A 84-kg fireman slides down a 4-m pole by applying a frictional force of 416 N against the pole with his hands. If he slides from rest, how fast is he moving once he reaches the ground?
Fn = mg - Fk,
Fn=84*9.8 - 416 = 407.2 N.=Net force.
Fn = ma,
a = Fn/m = 407.2 / 84 = 4.85 m/s^2.
Vf^2 = Vo^2 + 2a*d,
Vf^2 = 0 + 9.7*4 = 38.78,
Vf = 6.23 m/s.
To determine how fast the fireman is moving once he reaches the ground, we can apply the principles of work and energy.

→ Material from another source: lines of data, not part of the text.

Lemma digits_pretty (n : Z) : 0 < n -> digits (pretty n) 0 = Some n.
Proof.
  intros Hn. destruct n as [|p|p]; [lia| |lia]. change (pretty (Z.pos p)) with (pretty (N.pos p)).
  unfold pretty, pretty_N. rewrite decide_False by done. by rewrite digits_pretty_go.
Qed.

(** A string of digits has no sign, so [Atoi] reads it whole. *)
Lemma Atoi_digits s n :
  digits s 0 = Some n -> s <> ""%string -> 0 <= n <= max_int64 -> Atoi s = Some n.
Proof.
  intros Hd Hs Hn. assert (unsigned s = Some n) as Hu.
  { unfold unsigned. by destruct (String.eqb_spec s ""). }
  assert (forall m : option Z, m = Some n -> (n ← m;
    if (- 2 ^ 63 <=? n) && (n <=? max_int64) then Some n else None) = Some n) as Hr.
  { intros m ->. simpl. destruct (Z.leb_spec (- 2 ^ 63) n), (Z.leb_spec n max_int64);
      unfold max_int64 in *; simpl; lia || done. }
  unfold Atoi. apply Hr. destruct s as [|c s]; [done|].
  simpl in Hd. destruct c as [[] [] [] [] [] [] [] []]; try exact Hu; discriminate Hd.
Qed.

Lemma Atoi_pretty (n : Z) : 0 < n <= max_int64 -> Atoi (pretty n) = Some n.
Proof.
  intros Hn. apply Atoi_digits; [apply digits_pretty; lia| |lia].
  intros He. pose proof (digits_pretty n ltac:(lia)) as Hd. rewrite He in Hd. simpl in Hd. naive_solver lia.
Qed.


(** *** Durations *)

Lemma digit_of_range c d : digit_of c = Some d -> 0 <= d <= 9.
Proof.
  unfold digit_of. destruct (Z.leb_spec 48 (Z.of_N (N_of_ascii c))), (Z.leb_spec (Z.of_N (N_of_ascii c)) 57);
    simpl; try done. intros [= <-]. lia.
Qed.

(** Digits in range, followed by something else, are read as their number. *)
Lemma leadingInt_digits s rest x n :
  digits s x = Some n -> 0 <= x -> n <= 2 ^ 63 ->
  match rest with EmptyString => True | String c _ => digit_of c = None end ->
  leadingInt x (s ++ rest) = Some (n, rest).
Proof.
  revert x. induction s as [|c s IH]; intros x Hd Hx Hn Hr; simpl in *.
  - injection Hd as <-. destruct rest as [|c rest]; [done|]. simpl. by rewrite Hr.
  - destruct (digit_of c) as [d|] eqn:Ec; [|done]. apply digit_of_range in Ec as Hc.
    assert (x * 10 + d <= n) as Hle.
    { clear -Hd Hx Hc. assert (0 <= x * 10 + d) as H0 by lia. revert Hd H0. generalize (x * 10 + d).
      induction s as [|c s IH]; intros y; simpl; [intros [= ->]; lia|].
      destruct (digit_of c) as [d'|] eqn:E; [|done]. apply digit_of_range in E. intros Hd' H0.
      specialize (IH _ Hd'). lia. }
    rewrite (proj2 (Z.ltb_ge (2 ^ 63 / 10) x)) by (apply Z.div_le_lower_bound; lia).
    rewrite (proj2 (Z.ltb_ge (2 ^ 63) (x * 10 + d))) by lia. apply IH; done || lia.
Qed.

Lemma digits_pretty_nonneg (n : Z) : 0 <= n -> digits (pretty n) 0 = Some n.
Proof. intros Hn. destruct (decide (n = 0)) as [->|]; [done|]. apply digits_pretty. lia. Qed.

Lemma pretty_digit_head (n : Z) : 0 <= n ->
  exists c s d, pretty n = String c s /\ digit_of c = Some d.
Proof.
  intros Hn. pose proof (digits_pretty_nonneg n Hn) as Hd. destruct (pretty n) as [|c s] eqn:E.
  - injection Hd as <-. discriminate E.
  - simpl in Hd. destruct (digit_of c) as [d|] eqn:Ec; [|done]. eauto.
Qed.

(** *** Trimming *)

Definition starts_with (sps : list string) (s : string) : Prop := exists sp, sp ∈ sps /\ String.prefix sp s = true.

Lemma stripLoop_spec fuel sps s : ""%string ∉ sps -> (String.length s <= fuel)%nat ->
  (exists p, s = p +:+ stripLoop fuel sps s) /\ ~ starts_with sps (stripLoop fuel sps s).
Proof.
  intros Hne. revert s. induction fuel as [|fuel IH]; intros s Hl; simpl.
  - split; [by exists ""%string|]. destruct s; [|simpl in Hl; lia]. intros ([|c sp] & Hin & Hp); done.
  - destruct (list_find _ sps) as [[i sp]|] eqn:E.
    + apply list_find_Some in E as (Hi & Hp & _). apply prefix_append in Hp as [q ->]. rewrite substring_append.
      destruct (IH q) as [[p Hq] Hn].
      { rewrite string_append_length in Hl. destruct sp; [|simpl in Hl; lia]. by apply list_elem_of_lookup_2 in Hi. }
      split; [|done]. exists (sp +:+ p). rewrite <- string_append_assoc. by rewrite <- Hq.
    + split; [by exists ""%string|]. intros (sp & Hin & Hp). apply list_find_None in E.
      rewrite list.Forall_forall in E. by apply (E sp Hin).
Qed.

Lemma strip_spec sps s : ""%string ∉ sps ->
  (exists p, s = p +:+ strip sps s) /\ ~ starts_with sps (strip sps s).
Proof. intros. by apply stripLoop_spec. Qed.

Lemma strip_fixed sps s : ~ starts_with sps s -> strip sps s = s.
Proof.
  intros Hn. unfold strip. destruct (String.length s) as [|n]; [done|]. simpl.
  destruct (list_find _ sps) as [[i sp]|] eqn:E; [|done]. exfalso. apply Hn.
  apply list_find_Some in E as (Hi & Hp & _). exists sp. split; [by eapply list_elem_of_lookup_2|done].
Qed.
Definition bounded_problems (key : string) (def lo : Z) : list problem :=
  read_problems Atoi key ++ when (int_value key def <? lo) (OutOfRange key (int_value key def)).
Definition positive_problems (key : string) (def : Z) : list problem :=
  read_problems ParseDuration key ++ when (duration_value key def <=? 0) (OutOfRange key (duration_value key def)).

Definition pattern_problems (key entry : string) : list problem :=
  if validatePattern entry then []
  else if String.eqb (inner entry) "" then [EmptyRegex key entry] else [BadRegex key entry].
Definition patterns_problems (key : string) : list problem :=
  concat (pattern_problems key <$> splitList (Getenv env key)).

Definition states_value : list string := omap canonicalGroupState (splitList (Getenv env "GROUP_STATES")).
Definition states_problems : list problem :=
  omap (fun s => match canonicalGroupState s with None => Some (NotOneOf "GROUP_STATES" s) | Some _ => None end)
    (splitList (Getenv env "GROUP_STATES")).

Definition endpoint_problems (endpoint : string) : list problem :=
  if String.eqb endpoint "" then []
  else match url_Parse endpoint with
       | None => [Malformed "EXPORT_ENDPOINT" endpoint]
       | Some u =>
           if bool_decide (u_Scheme u ∈ ["http"; "https"]%string)
           then when (String.eqb (u_Host u) "") (NoHost endpoint)
           else [BadScheme endpoint (u_Scheme u)]
       end.
Definition mode_problems (mode endpoint apiKey : string) : list problem :=
  if bool_decide (mode ∈ [ExportModeFile; ExportModeStdout]) then []
  else if bool_decide (mode = ExportModeHTTP) then
    when (String.eqb endpoint "") (Required "EXPORT_ENDPOINT") ++
    when (String.eqb apiKey "") (Required "API_KEY") ++ endpoint_problems endpoint
  else [NotOneOf "EXPORT_MODE" mode].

The work done on an object is equal to the change in its kinetic energy. In this case, the initial kinetic energy is zero, as the fireman starts from rest. The final kinetic energy is given by (1/2)mv^2, where m is the mass of the fireman and v is his final velocity.
The work done on the fireman is equal to the force applied multiplied by the distance over which the force is exerted. The distance traveled by the fireman is the same as the height of the pole, which is 4 meters.
So, the work done by the frictional force can be calculated as follows:
Work = Force x Distance
Work = 416 N x 4 m
Work = 1664 N·m
Since the work done is equal to the change in kinetic energy, we have:
1664 N·m = (1/2)(84 kg)v^2
Simplifying the equation, we can solve for v:
v^2 = (1664 N·m) x 2 / 84 kg
v^2 = 39.619 N·m / kg
v^2 = 39.619 m^2/s^2
Taking the square root of both sides, we find:
v ≈ 6.29 m/s
Therefore, the fireman is moving approximately 6.29 m/s once he reaches the ground.